If you want to prove irreversible, you only need to check whether the previous definition is not satisfied, but to prove reversible, you cannot use the definition, if you can find a system of this system, the system will be OK (for example, the integral circuit is reversible, because its inverse system is a differential circuit, but in turn it will not be true, because the constant differentiation cannot be unique to get the input ).
(3) result: the output is only related to the current and previous input. With the professor's understanding, the future is unpredictable in the macro sense! It can also be learned that none of memory is causal.
In addition, considering the cause and effect, we can also have a system impact response to determine that if n is <= 0, H (n) = 0, it is stable;
There is a problem. In the book of Oppenheim, an example is Y (t) = x (t) Cos (t + 1). This is causal! Even non-memory. Cos (t + 1) is a time-varying function, so only input x (t) affects the output. I don't understand!
(4) Stability: The input and output are also bounded.
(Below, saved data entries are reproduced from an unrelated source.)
Class HardwareLaws (C : Type) `{Hardware C} (bm : Z) : Prop := {
  law_outb c d p j : p <> 0x3F6 -> p <> 0x376 -> view (hw_outb d p c) j =
    match where_port bm p with Some (i, r) => if i =? j then put r d (view c j) else view c j | None => view c j end;
  law_prdt c d i j : i = 0 \/ i = 1 -> view (hw_outl d (bm + 8 * i + 4) c) j = if i =? j then set_prdt (view c j) d else view c j;
  law_in c p j : view (hw_inb p c).2 j = view c j;
  law_status c j : j = 0 \/ j = 1 -> (hw_inb ((if j =? 0 then 0x1F0 else 0x170) + 7) c).1 = ata_status (view c j);
  law_bm_cmd c j : j = 0 \/ j = 1 -> (hw_inb (bm + 8 * j) c).1 = bm_cmd (view c j);
  law_bm_status c j k : j = 0 \/ j = 1 -> k = 1 \/ k = 2 ->
    Z.testbit (hw_inb (bm + 8 * j + 2) c).1 k = Z.testbit (bm_status (view c j)) k;
  law_read c j ok entry mem e : j = 0 \/ j = 1 ->
    pending (view c j) = Some 0xC8 -> Z.land (bm_cmd (view c j)) 9 = 9 -> entry (bm_prdt (view c j)) = Some e ->
    exists mem' c', transfer j ok entry mem c = Some (mem', c') /\
      (forall i, view c' i = if i =? j then over (view c j) ok (medium (view c j)) else view c i) /\
      mem' = if ok then blit mem (prd_data e) (sectors (medium (view c j) (unit_of (view c j))) (lba_of (view c j)) (length_of (view c j) e))
             else mem;
  law_write c j ok entry mem e : j = 0 \/ j = 1 ->
    pending (view c j) = Some 0xCA -> Z.land (bm_cmd (view c j)) 9 = 1 -> entry (bm_prdt (view c j)) = Some e ->
    exists c', transfer j ok entry mem c = Some (mem, c') /\
      (forall i, view c' i = if i =? j then over (view c j) ok
          (if ok then upd (medium (view c j)) (unit_of (view c j))
             (set_sectors (medium (view c j) (unit_of (view c j))) (lba_of (view c j)) (length_of (view c j) e)
                (bytes_from mem (prd_data e) (length_of (view c j) e)))
           else medium (view c j)) else view c i) }.

(** ** The driver *)

Section driver.
Context {C : Type} `{Hardware C}.
(** [cpu0_memmap.translate] as the page directory entry of an address, and the addresses of
    [bus0prd] and [bus1prd]. *)
Variable translate : Z -> Z.
Variable bus0prd_addr bus1prd_addr : Z.
(** A bound on how often the status is read while the disk is busy. *)
Variable spin : nat.

(** The variables that a closure of [dma_finish_read] captured. *)
Record request := mk_request {
  rq_write : bool; rq_dev : ata_device; rq_base : Z; rq_bus : Z; rq_nbytes : Z; rq_buf : Z; rq_dma : Z;
  rq_thread : Z; rq_inst : Z }.

(** The static data; [currOffset] of every [FOps]; physical memory, the memory of the
    processes by thread, the result registers of the threads and those that are blocked;
    the hardware. *)
Record t := mk {
  dma_init : bool; bmr : Z; bus0prd : prd; bus1prd : prd;
  dma_waiting_read : Z -> bool; dma_finish_read : Z -> option request;
  currOffset : Z -> Z; mem : Z -> Z; umem : Z -> Z -> Z; eax : Z -> Z; blocked : list Z; hw : C }.

Definition set_hw (s : t) (c : C) : t :=
  mk (dma_init s) (bmr s) (bus0prd s) (bus1prd s) (dma_waiting_read s) (dma_finish_read s) (currOffset s) (mem s) (umem s)
    (eax s) (blocked s) c.
Definition set_mem (s : t) (m : Z -> Z) : t :=
  mk (dma_init s) (bmr s) (bus0prd s) (bus1prd s) (dma_waiting_read s) (dma_finish_read s) (currOffset s) m (umem s)
    (eax s) (blocked s) (hw s).
Definition set_umem (s : t) (thread : Z) (m : Z -> Z) : t :=
  mk (dma_init s) (bmr s) (bus0prd s) (bus1prd s) (dma_waiting_read s) (dma_finish_read s) (currOffset s) (mem s)
    (upd (umem s) thread m) (eax s) (blocked s) (hw s).
Definition set_waiting (s : t) (b : Z) (w : bool) : t :=
  mk (dma_init s) (bmr s) (bus0prd s) (bus1prd s) (upd (dma_waiting_read s) b w) (dma_finish_read s) (currOffset s) (mem s)
    (umem s) (eax s) (blocked s) (hw s).
Definition set_finish (s : t) (b : Z) (r : request) : t :=
  mk (dma_init s) (bmr s) (bus0prd s) (bus1prd s) (dma_waiting_read s) (upd (dma_finish_read s) b (Some r)) (currOffset s)
    (mem s) (umem s) (eax s) (blocked s) (hw s).
Definition set_offset (s : t) (i o : Z) : t :=
  mk (dma_init s) (bmr s) (bus0prd s) (bus1prd s) (dma_waiting_read s) (dma_finish_read s) (upd (currOffset s) i o) (mem s)
    (umem s) (eax s) (blocked s) (hw s).
Definition set_eax (s : t) (thread v : Z) : t :=
  mk (dma_init s) (bmr s) (bus0prd s) (bus1prd s) (dma_waiting_read s) (dma_finish_read s) (currOffset s) (mem s) (umem s)
    (upd (eax s) thread v) (blocked s) (hw s).
Definition set_blocked (s : t) (l : list Z) : t :=
  mk (dma_init s) (bmr s) (bus0prd s) (bus1prd s) (dma_waiting_read s) (dma_finish_read s) (currOffset s) (mem s) (umem s)
    (eax s) l (hw s).

Definition outb (data port : Z) (s : t) : t := set_hw s (hw_outb (u8 data) port (hw s)).
Definition outl (data port : Z) (s : t) : t := set_hw s (hw_outl data port (hw s)).
Definition inb (port : Z) (s : t) : Z * t := let '(v, c) := hw_inb port (hw s) in (v, set_hw s c).

Definition ata_io_wait (dev : ata_device) (s : t) : t :=
  let s := (inb (io_base dev + ATA_REG_ALTSTATUS) s).2 in
  let s := (inb (io_base dev + ATA_REG_ALTSTATUS) s).2 in
  let s := (inb (io_base dev + ATA_REG_ALTSTATUS) s).2 in
  (inb (io_base dev + ATA_REG_ALTSTATUS) s).2.

(** [None]: the disk stays busy. *)
Fixpoint ata_wait_loop (fuel : nat) (dev : ata_device) (s : t) : option t :=
  match fuel with
  | O => None
  | S fuel =>
      let '(status, s) := inb (io_base dev + ATA_REG_STATUS) s in
      if Z.land status ATA_SR_BSY =? 0 then Some s else ata_wait_loop fuel dev s
  end.

Definition ata_wait (dev : ata_device) (advanced : bool) (s : t) : option (Z * t) :=
  s ← ata_wait_loop (S spin) dev (ata_io_wait dev s);
  if advanced then
    let '(status, s) := inb (io_base dev + ATA_REG_STATUS) s in
    if negb (Z.land status ATA_SR_ERR =? 0) then Some (1, outb 2 (io_base dev + ATA_REG_STATUS) s)
    else if negb (Z.land status ATA_SR_DF =? 0) then Some (1, s)
    else if Z.land status ATA_SR_DRQ =? 0 then Some (2, s)
    else Some (0, s)
  else Some (0, s).

Definition ata_soft_reset (dev : ata_device) (s : t) : t := outb 0x00 (control dev) (outb 0x04 (control dev) s).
It is also quite understandable, but the proof is the same as reversible and irreversible, and the inverse method can be used for instability, but the proof of stability requires rigorous mathematical proof. In addition, the professor uses a well-understood experiment to explain that feedback can make instability stable. At this time, it is suggested that the negative feedback is basically conducive to making stability, and positive feedback is more likely to damage stability.
(5) constant, linear: Two super important properties. There is not much nonsense, and you can use the mathematical proof to deduce it. (You must be extremely careful when the proof remains unchanged !)
The professor also gave an example of many systems. The following describes three types of systems: accumulators, differential circuits, and integrated circuits.
A. accumulators, using expressions
It is good to know that there is a memory, a causal, and unstable (from the negative infinity), and there is an integral circuit that is reversible to guess that the accumulators are also reversible, the reversible system is the score (? ). The last two important things are constant and linear. It is proved that they are linear and also time-unchanged.
B. integral circuit, time unchanged, linear proof is still smooth, and memory, causal, reversible, unstable (such as x (t) = E ^ (-3 T ), when there are credits, we can know that the x (t) divergence is infinite when the negative infinity occurs ).
C. differential circuit, because the formula for differentiation is very abstract, it is easier to judge with the definition of Differentiation
With memory, irreversible, and causal,Unstable (this is not quite understandable)
According to the above formula, it can be more convenient to prove that the system is linear and constant.